(This is a guest post by Sarah Harmon. Sarah is currently a PhD student at UC Santa Cruz studying artificial intelligence and natural language processing. Her website is NeuroGirl.com)
Click here to see a demo of Sarah’s work in action.
Using Repustate’s API to to get the most out of TripAdvisor customer reviews
I’m a big traveler, so I often check online ratings, such as those on TripAdvisor, to decide which local hotel or restaurant is worth my time.
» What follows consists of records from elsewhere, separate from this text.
Lemma run_length_prefix (c : ascii) (p y : string) :
  p <> "" -> Py.char_in c p = false -> Re.run_length c (p ++ y) = 0.
Proof.
  destruct p as [|a p]; [contradiction|]; simpl; intros _ H.
  apply orb_false_iff in H as [Ha _].
  rewrite Ascii.eqb_sym in Ha; now rewrite Ha.
Qed.

(** The match of lines 94 and 99 on a scheme prefix followed by a run. *)
Lemma match_scheme_run_hit (c : ascii) (n m : nat) (p rest : string) :
  is_scheme_prefix p = true -> run_char c -> 1 <= n -> n <= m ->
  Py.startswith rest (str1 c) = false ->
  Re.match_scheme_run c n (p ++ str_repeat c m ++ rest)
  = Some (p ++ str_repeat c m).
Proof.
  intros Hp Hc Hn Hm Hrest.
  assert (Hrun : forall k,
             k = String.length p ->
             Re.run_at c n k (p ++ str_repeat c m ++ rest)
             = Some (p ++ str_repeat c m)).
  { intros k ->; unfold Re.run_at.
    rewrite drop_app_length, (run_length_repeat c m rest Hrest).
    apply Nat.leb_le in Hm; rewrite Hm, take_app_plus.
    rewrite <- (str_repeat_length c m) at 1; now rewrite take_app_length. }
  unfold Re.match_scheme_run.
  destruct (string_dec p "") as [->|Hne].
  - destruct m as [|m]; [lia|].
    change ("" ++ str_repeat c (S m) ++ rest)
      with (String c (str_repeat c m ++ rest)).
    rewrite (scheme_prefix_len_run c _ Hc).
    exact (Hrun 0 eq_refl).
  - rewrite (scheme_prefix_len_app p _ Hp Hne), (Hrun _ eq_refl); reflexivity.
Qed.

(** No match when another character follows the scheme prefix. *)
Lemma match_scheme_run_miss (c d : ascii) (n : nat) (p y : string) :
  is_scheme_prefix p = true -> run_char c -> run_char d -> d <> c -> 1 <= n ->
  Re.match_scheme_run c n (p ++ String d y) = None.
Proof.
  intros Hp Hc Hd Hdc Hn.
  assert (Hz : forall r, r = 0 -> Nat.leb n r = false)
    by (intros r ->; apply Nat.leb_gt; lia).
  unfold Re.match_scheme_run.
  destruct (string_dec p "") as [->|Hne].
  - simpl append; rewrite (scheme_prefix_len_run d y Hd).
    unfold Re.run_at; simpl Py.drop.
    now rewrite (Hz _ (run_length_other c d y Hdc)).
  - rewrite (scheme_prefix_len_app p _ Hp Hne); unfold Re.run_at.
    rewrite drop_app_length; simpl Py.drop.
    rewrite (Hz _ (run_length_other c d y Hdc)).
    now rewrite (Hz _ (run_length_prefix c p _ Hne
                         (scheme_prefix_no_run_char p c Hp Hc))).
Qed.

Lemma collapse_run_hit (c : ascii) (n m : nat) (p rest : string) :
  is_scheme_prefix p = true -> run_char c -> 1 <= n -> n <= m ->
  Py.startswith rest (str1 c) = false ->
  collapse_run c n (p ++ str_repeat c m ++ rest) = p ++ "//" ++ rest.
Proof.
  intros Hp Hc Hn Hm Hrest; unfold collapse_run.
  rewrite (match_scheme_run_hit c n m p rest Hp Hc Hn Hm Hrest).
  rewrite rstrip_app_run, (rstrip_absent p c (scheme_prefix_no_run_char p c Hp Hc)).
  now rewrite <- (str_app_assoc p (str_repeat c m) rest), replace_first_prefix.
Qed.

Lemma collapse_run_miss (c d : ascii) (n : nat) (p y : string) :
  is_scheme_prefix p = true -> run_char c -> run_char d -> d <> c -> 1 <= n ->
  collapse_run c n (p ++ String d y) = p ++ String d y.
Proof.
  intros Hp Hc Hd Hdc Hn; unfold collapse_run.
  now rewrite (match_scheme_run_miss c d n p y Hp Hc Hd Hdc Hn).
Qed.

(** ** [find], [split1] and [urlsplit] *)

Lemma find_from_char (s : string) (c : ascii) (i : Z) :
  Py.find_from s (String c "") i
  = match s with
    | "" => (-1)%Z
    | String d s' =>
        if Ascii.eqb d c then i else Py.find_from s' (String c "") (i + 1)%Z
    end.
Proof.
  destruct s as [|d s]; [reflexivity|]; simpl.
  now rewrite andb_true_r.
Qed.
In this post, I use Repustate’s text categorization API to analyze the sentiment of hotel reviews, and - in so doing - work towards a better online hotel rating system.
Five-star scales aren’t good enough
The five-star rating scale is a standard ranking system for many products and services. It’s a fast way for consumers to check out the quality of something before paying the price, but it’s not always accurate. Five-star ratings are inherently subjective, don’t let raters say all they want to say, and force a generic labelling for a complex experience.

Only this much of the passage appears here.